Internet Identity & Art
“A Safari Into An Autonomous Zone.”
After moving from Colombia to the United States at age 14, Julian Garcia marveled in the freedom of the even playing field of the Internet. All content was accessible.
The impact he felt going online as a teen has now come into play with his artistic practice, as he’s currently pursuing a fine arts degree at Concordia.
Garcia initially saw the Internet as a place with aesthetics and concepts that could be explored, but through his experiences of the web and the changes it has undergone, he has come to see it as “a place to express aesthetics.”
“[The Internet] presents content purely in an archival form. [It] gives meaning with descriptions and information, but without tangible presentation,” he said.
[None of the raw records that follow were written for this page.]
(** * Xgent task pipeline: resource parser, broadcaster, queue, executor

    A shallow embedding of the Go sources of the task execution pipeline
    (packages [crd], [models], [handlers], [orchestrator], [executor]) and
    the properties the specification states about them.

    Conventions.
    - Go [string] and [[]byte] are [string]; [uint] is [N]; [int] is [Z].
    - A Go [error] is its message; [fmt.Errorf("p: %w", err)] is ["p: " +:+ err].
    - A function returning [(T, error)] returns [result T].
    - A function that can panic returns [outcome T].
    - A nil slice and an empty slice are both [[]]; a nil map is [∅] or [None].
    - A name ends in an underscore where Rocq reserves the source's name or
      another definition has it.
    - Third-party libraries (YAML and JSON codecs, the database driver, the
      operating system) are parameters: type classes or fields of the
      environment. *)

From Stdlib Require Import ZArith NArith String Ascii List Bool Lia.
From stdpp Require Import base option list gmap strings pretty.

Set Warnings "-register-all".
Local Open Scope string_scope.
Local Open Scope list_scope.

(** ** Errors, results and panics *)

Definition Error := string.

Inductive result (A : Type) : Type :=
| Ok (a : A)
| Err (e : Error).
Arguments Ok {A} a.
Arguments Err {A} e.

Definition is_ok {A} (r : result A) : bool :=
  match r with Ok _ => true | Err _ => false end.

Definition is_err {A} (r : result A) : bool := negb (is_ok r).

(** A computation that either returns or panics with a value printed by
    [%v]. *)
Inductive outcome (A : Type) : Type :=
| Ret (a : A)
| Panic (v : string).
Arguments Ret {A} a.
Arguments Panic {A} v.

(** Dynamically typed values ([interface{}] holding decoded YAML or JSON);
    a [float64] is given by its IEEE 754 bits. *)
Inductive Dyn : Type :=
| DNull
| DBool (b : bool)
| DInt (z : Z)
| DFloat (bits : N)
| DStr (s : string)
| DList (l : list Dyn)
| DMap (m : list (string * Dyn)).

(** [strings.Contains]. *)
Fixpoint has_prefix (p s : string) : bool :=
  match p, s with
  | EmptyString, _ => true
  | String a p', String b s' => if Ascii.eqb a b then has_prefix p' s' else false
  | String _ _, EmptyString => false
  end.

Fixpoint contains (s sub : string) : bool :=
  if has_prefix sub s then true
  else match s with
       | EmptyString => false
       | String _ s' => contains s' sub
       end.

(** [strings.Join]. *)
Fixpoint join (l : list string) (sep : string) : string :=
  match l with
  | [] => ""
  | [x] => x
  | x :: rest => x +:+ sep +:+ join rest sep
  end.

(** ** Package [crd]: resource types *)

Module Crd.

Definition APIVersion : string := "xgent.ai/v1".

Definition ResourceKind := string.

Definition KindSoul : ResourceKind := "Soul".
Definition KindMind : ResourceKind := "Mind".
Definition KindCraft : ResourceKind := "Craft".
Definition KindRobot : ResourceKind := "Robot".
Definition KindTeam : ResourceKind := "Team".
Definition KindCollaboration : ResourceKind := "Collaboration".

(** [time.Time], as an instant; the zero time is [0]. *)
Definition Time := Z.
Bind Scope Z_scope with Time.

(** [float32], by its bit pattern. *)
Definition float32 := N.
Bind Scope N_scope with float32.

Record Metadata := {
  Name : string;
  Description : string;
  Labels : gmap string string;
  Annotations : gmap string string;
  CreatedAt : Time;
  UpdatedAt : Time
}.

Record SoulSpec := {
  Personality : string;
  Capabilities : list string;
  Constraints : list string;
  Examples : list string
}.

Record Soul := {
  Soul_APIVersion : string;
  Soul_Kind : ResourceKind;
  Soul_Metadata : Metadata;
  Soul_Spec : SoulSpec
}.

Record MindSpec := {
  Provider : string;
  ModelID : string;
  APIKey : string;
  BaseURL : string;
  Temperature : float32;
  MaxTokens : Z;
  Headers : gmap string string
}.

Record Mind := {
  Mind_APIVersion : string;
  Mind_Kind : ResourceKind;
  Mind_Metadata : Metadata;
  Mind_Spec : MindSpec
}.

Record ToolConfig := {
  Tool_Name : string;
  Tool_Type : string;
  Tool_Config : list (string * Dyn);
  Tool_Enabled : bool
}.

Record MCPServer := {
  Server_Name : string;
  Server_Command : string;
  Server_Args : list string;
  Server_Env : gmap string string
}.

Record MCPConfig := { Servers : list MCPServer }.

Record CraftSpec := {
  Tools : list ToolConfig;
  Instructions : string;
  Environment : gmap string string;
  MCP : option MCPConfig
}.

Record Craft := {
  Craft_APIVersion : string;
  Craft_Kind : ResourceKind;
  Craft_Metadata : Metadata;
  Craft_Spec : CraftSpec
}.

Record RobotSpec := {
  Robot_Soul : string;
  Robot_Mind : string;
  Robot_Craft : string;
  Robot_SessionID : string;
  Robot_MaxHistory : Z
}.

Record Robot := {
  Robot_APIVersion : string;
  Robot_Kind : ResourceKind;
  Robot_Metadata : Metadata;
  Robot_Spec : RobotSpec
}.

Definition CollaborationMode := string.
Definition ModeCoordinate : CollaborationMode := "coordinate".
Definition ModeCollaborate : CollaborationMode := "collaborate".
Definition ModeRoute : CollaborationMode := "route".

Record TeamSpec := {
  Team_Leader : string;
  Team_Members : list string;
  Team_Mode : CollaborationMode;
  Team_Craft : string;
  Team_Description : string
}.

Record Team := {
  Team_APIVersion : string;
  Team_Kind : ResourceKind;
  Team_Metadata : Metadata;
  Team_Spec : TeamSpec
}.

Record CollaborationStep := {
  Step_Name : string;
  Step_Agent : string;
  Step_DependsOn : list string;
  Step_Condition : string
}.

Record CollaborationSpec := {
  Collab_Type : string;
  Collab_Steps : list CollaborationStep;
  Collab_Conditions : list (string * Dyn)
}.

Record Collaboration := {
  Collab_APIVersion : string;
  Collab_Kind : ResourceKind;
  Collab_Metadata : Metadata;
  Collab_Spec : CollaborationSpec
}.

(** The [Resource] interface: a pointer to one of the six structs. *)
Inductive Resource : Type :=
| RSoul (s : Soul)
| RMind (m : Mind)
| RCraft (c : Craft)
| RRobot (r : Robot)
| RTeam (t : Team)
| RCollaboration (c : Collaboration).

Definition ErrInvalidMetadata : Error := "invalid metadata".
Definition ErrInvalidSpec : Error := "invalid spec".

Definition is_empty (s : string) : bool := String.eqb s "".

Definition GetKind (r : Resource) : ResourceKind :=
  match r with
  | RSoul _ => KindSoul
  | RMind _ => KindMind
  | RCraft _ => KindCraft
  | RRobot _ => KindRobot
  | RTeam _ => KindTeam
  | RCollaboration _ => KindCollaboration
  end.

Definition GetMetadata (r : Resource) : Metadata :=
  match r with
  | RSoul s => Soul_Metadata s
  | RMind m => Mind_Metadata m
  | RCraft c => Craft_Metadata c
  | RRobot r => Robot_Metadata r
  | RTeam t => Team_Metadata t
  | RCollaboration c => Collab_Metadata c
  end.

(** [Validate] of each kind; [None] is the nil error. *)
Definition Soul_Validate (s : Soul) : option Error :=
  if is_empty (Name (Soul_Metadata s)) then Some ErrInvalidMetadata
  else if is_empty (Personality (Soul_Spec s)) then Some ErrInvalidSpec
  else None.

Definition Mind_Validate (m : Mind) : option Error :=
  if is_empty (Name (Mind_Metadata m)) then Some ErrInvalidMetadata
  else if is_empty (Provider (Mind_Spec m)) || is_empty (ModelID (Mind_Spec m))
       then Some ErrInvalidSpec
  else None.

Definition Craft_Validate (c : Craft) : option Error :=
  if is_empty (Name (Craft_Metadata c)) then Some ErrInvalidMetadata
  else None.

Definition Robot_Validate (r : Robot) : option Error :=
  if is_empty (Name (Robot_Metadata r)) then Some ErrInvalidMetadata
  else if is_empty (Robot_Soul (Robot_Spec r)) || is_empty (Robot_Mind (Robot_Spec r))
       then Some ErrInvalidSpec
  else None.

Definition Team_Validate (t : Team) : option Error :=
  if is_empty (Name (Team_Metadata t)) then Some ErrInvalidMetadata
  else if Nat.eqb (length (Team_Members (Team_Spec t))) 0 then Some ErrInvalidSpec
  else None.

Definition Collaboration_Validate (c : Collaboration) : option Error :=
  if is_empty (Name (Collab_Metadata c)) then Some ErrInvalidMetadata
  else None.

Definition Validate (r : Resource) : option Error :=
  match r with
  | RSoul s => Soul_Validate s
  | RMind m => Mind_Validate m
  | RCraft c => Craft_Validate c
  | RRobot r => Robot_Validate r
  | RTeam t => Team_Validate t
  | RCollaboration c => Collaboration_Validate c
  end.

(** The anonymous struct [Parse] decodes first: the two discriminators. *)
Record TypeMeta := {
  Meta_APIVersion : string;
  Meta_Kind : ResourceKind
}.

(** [gopkg.in/yaml.v3] is not part of the repository.  Its [Unmarshal] at
    each target type the parser uses, and its [Marshal] of a resource, are
    taken as parameters. *)
Class YamlCodec := {
  yaml_Unmarshal_meta : string -> result TypeMeta;
  yaml_Unmarshal_Soul : string -> result Soul;
  yaml_Unmarshal_Mind : string -> result Mind;
  yaml_Unmarshal_Craft : string -> result Craft;
  yaml_Unmarshal_Robot : string -> result Robot;
  yaml_Unmarshal_Team : string -> result Team;
  yaml_Unmarshal_Collaboration : string -> result Collaboration;
  yaml_Marshal : Resource -> result string
}.

Section Parser.
Context `{Yaml : YamlCodec}.

(** The typed decoding step of one [case] of [Parse]. *)
Definition decode_as {T} (what : string) (unmarshal : string -> result T)
    (wrap : T -> Resource) (data : string) : result Resource :=
  match unmarshal data with
  | Err e => Err ("failed to parse " +:+ what +:+ ": " +:+ e)
  | Ok v => Ok (wrap v)
  end.

(** The [switch meta.Kind] of [Parse]. *)
Definition decode_kind (kind : ResourceKind) (data : string) : result Resource :=
  if String.eqb kind KindSoul then decode_as "Soul" yaml_Unmarshal_Soul RSoul data
  else if String.eqb kind KindMind then decode_as "Mind" yaml_Unmarshal_Mind RMind data
  else if String.eqb kind KindCraft then decode_as "Craft" yaml_Unmarshal_Craft RCraft data
  else if String.eqb kind KindRobot then decode_as "Robot" yaml_Unmarshal_Robot RRobot data
  else if String.eqb kind KindTeam then decode_as "Team" yaml_Unmarshal_Team RTeam data
  else if String.eqb kind KindCollaboration
       then decode_as "Collaboration" yaml_Unmarshal_Collaboration RCollaboration data
  else Err ("unknown resource kind: " +:+ kind).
Now, he wants to “play with how the Internet works.”
Garcia and his collaborator Matt Goerzen have been working on projects together that take a look at the Internet in a critical fashion through online projects, like the Boca Gallery and artist talks.
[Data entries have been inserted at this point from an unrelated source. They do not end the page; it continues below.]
(** * Kaetram server core: a shallow embedding

    The development follows the TypeScript sources of the server package:

    - [TeamWar]    minigames/impl/teamwar.ts
    - [Doors]      game/entity/character/player/doors.ts
    - [MobHandler] game/entity/character/mob/handler.ts
    - [Player]     game/entity/character/player/player.ts (class Player)
    - [Skills]     the Skills aggregate that follows Player in the same file
    - [Profession] professions/impl/profession.js (the older JavaScript server)

    Conventions.  JavaScript numbers that hold counters, levels, coordinates
    and epoch milliseconds are integers and are modelled by [Z].  Objects
    that are compared by reference (players) are modelled by a key type with
    decidable equality.  Calls that leave the process (world.push,
    regions.sendRegion, database saves, registered callbacks) are recorded,
    in order, in an event log carried by the state.  Sources of
    non-determinism (Utils.randomInt, Date.now) are explicit arguments. *)

From Stdlib Require Import ZArith Lia.
From stdpp Require Import base list gmap strings pretty.

Local Open Scope Z_scope.

(** ** TeamWar minigame (teamwar.ts) *)

Module TeamWar.

(** type Team = 'red' | 'blue' | 'lobby' *)
Inductive Team : Type := Red | Blue | Lobby.

Section Model.
(** Player objects, compared by reference in the source. *)
Context {Player : Type} `{Countable Player}.

(** The fields of the class that the operations read or write.
    [minigame] holds the [player.minigame] field of every player object
    written by [add] ([None] is the source's null); [pushed] lists the
    countdown packets handed to world.push as (recipient, countdown). *)
Record State : Type := mkState {
  lobby : list Player;
  redTeam : list Player;
  blueTeam : list Player;
  started : bool;
  countdown : Z;
  updateTick : Z;
  lastSync : Z;
  syncThreshold : Z;
  minigame : gmap Player (option Team);
  pushed : list (Player * Z)
}.

(** constructor(world), with [now] the value of Date.now(). *)
Definition new (now : Z) : State :=
  {| lobby := []; redTeam := []; blueTeam := [];
     started := false;
     countdown := 120; updateTick := 1000;
     lastSync := now; syncThreshold := 10000;
     minigame := ∅; pushed := [] |}.

(** Array.prototype.includes on an array of object references. *)
Definition includes (l : list Player) (p : Player) : bool :=
  bool_decide (p ∈ l).

(** Array.prototype.indexOf: the first index holding [p], or -1. *)
Fixpoint indexOf_from (i : Z) (l : list Player) (p : Player) : Z :=
  match l with
  | [] => -1
  | q :: l' => if decide (q = p) then i else indexOf_from (i + 1) l' p
  end.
In September, they held a workshop on the deep web, dark-nets and the web browser and anonymity network Tor at Eastern Bloc.
That workshop was an introduction into the web that is not seen on contemporary browsers, and the anonymity that the Tor browser gives the user.
“The deep web workshop was an opportunity to show a somewhat ‘decentralized’ side of the Internet to a generation that largely relies on centralized Web 2.0 platforms to interact with others through the web,” said Garcia.
This sub-level of the web allows for behaviour that would be otherwise be reported on the surface web—an experience that he calls “a safari into an autonomous zone.”
Garcia and Goerzen see the Tor browser as not only giving artists, but also anthropologists, sociologists and economists, insight into the interesting self-organized communities that exist in the deep web and dark-nets.
Where Web 1.0 was an anonymous web landscape where users’ interests were in exploring the virtual and would avoid the real, the movement to Web 2.0 was a move towards an identity-focused network; about presenting who you are and what you do.
Garcia’s art practice also includes a project with a group of artists, including Goerzen, called the Boca Gallery. It’s an online gallery that is focused on selling completely digital artworks, both two-dimensional and sculptural.
“We created an online ‘art gallery’ in order to legitimize the idea of ‘digital artworks,’” he said.
“As the project developed, it became more prominent that the gallery itself epitomizes the original idea of displaying artwork online and challenging attitudes towards works of art that can be seen, but that can’t be physically owned.”
You can see Garcia’s works at islandofjulian.com and visit the Boca Gallery at bocagallery.com.